Since 2010 I’ve been making work using the front page of newspapers – mostly, but not exclusively, the New York Times – by cutting patterns based on the geometric forms typical of the architecture of Moorish Spain, North Africa, and the Middle East. What might be seen as a destructive process of removal has the paradoxical effect of highlighting the content left behind, while creating an object of fragile beauty in which the passing stories of the day are at once altered and preserved.
The formal elements of the cutwork are both visually and conceptually important. The delicate structures are reminiscent of mashrabiyyas, lattice screens used for privacy, which keep out the heat of the sun but allow light and air into a room. In the same way, my work seeks to let light enter the opacity of our fixed ideas and beliefs.

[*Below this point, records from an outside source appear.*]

(** ** The claims *)

(** C4.  [panel_st7701_reset] by cases.  With a reset GPIO configured it
    drives the pin to the active level, asks for a 10 ms delay, drives the
    pin to the inactive level, asks for 10 ms again, and puts nothing on
    the transport.  Without a GPIO and with a transport it sends exactly
    one software-reset command; when the transport accepts it, a 20 ms
    delay follows and the result is [ESP_OK], and when the transport
    rejects it, that status is returned at once.  With neither it returns
    [ESP_OK] and does nothing.  The driver state is never modified. *)
Theorem C4_reset_by_cases (panel : esp_lcd_panel_t) (l : loc)
    (st7701 : st7701_panel_t) (w : World) :
  user_data panel = Some l ->
  heap w !! l = Some st7701 ->
  exists r evs,
    panel_st7701_reset env panel w
      = Some (Normal r, mk_world (heap w) (trace w ++ evs)) /\
    (0 <= reset_gpio_num st7701 ->
       r = ESP_OK /\
       evs = [EvGpioSetLevel (reset_gpio_num st7701)
                             (Z.b2z (reset_level st7701));
              EvDelay 10;
              EvGpioSetLevel (reset_gpio_num st7701)
                             (Z.b2z (negb (reset_level st7701)));
              EvDelay 10] /\
       tx_events evs = []) /\
    (reset_gpio_num st7701 < 0 -> io st7701 <> NULL ->
       let swreset := EvTxParam (io st7701) LCD_CMD_SWRESET [] 0 in
       tx_events evs = [swreset] /\
       (env_status env (trace w ++ [swreset]) = ESP_OK ->
          r = ESP_OK /\ evs = [swreset; EvDelay 20]) /\
       (env_status env (trace w ++ [swreset]) <> ESP_OK ->
          r = env_status env (trace w ++ [swreset]) /\
          evs = [swreset; EvLog LOG_E "send command failed" []])) /\
    (reset_gpio_num st7701 < 0 -> io st7701 = NULL ->
       r = ESP_OK /\ evs = []).
Proof.
  intros Hud Hl.
  unfold panel_st7701_reset. unfold_m. rewrite Hud. simpl. rewrite Hl.
  destruct (Z.leb_spec 0 (reset_gpio_num st7701)) as [Hpin|Hpin].
  - simpl. eexists _, _. split.
    + norm_trace. reflexivity.
    + split; [auto|]. split; intros; lia.
  - unfold is_null. destruct (Z.eqb_spec (io st7701) NULL) as [Hio|Hio]; simpl.
    + exists ESP_OK, []. rewrite app_nil_r. destruct w; simpl.
      split; [reflexivity|]. split; [lia|]. split; [congruence|auto].
    + destruct (env_status env
                  (trace w ++ [EvTxParam (io st7701) LCD_CMD_SWRESET [] 0]))
        eqn:Hst; simpl; norm_trace;
        (eexists _, _; split; [reflexivity|]);
        (split; [lia|]); (split; [|congruence]); intros _ _;
        (split; [reflexivity|]); split; intros; try tauto; try congruence;
        try discriminate; auto.
Qed.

The theme of loss runs through my work – from the literal loss of parts of the page and pieces of information, to the loss of understanding between cultures, to the encroaching loss of a print tradition, to the urge to memorialize an event. More recently I’ve begun to work with textiles, using commemorative t-shirts, or printing images from the news on children’s blankets. The cut away shapes in the textile works are not formalized- they suggest destruction more assertively, reflecting increasingly aggressive attacks on the press and society in general. Destruction is literal in my series on The Federalist Papers- the text of the original documents is subjected to burning and deterioration.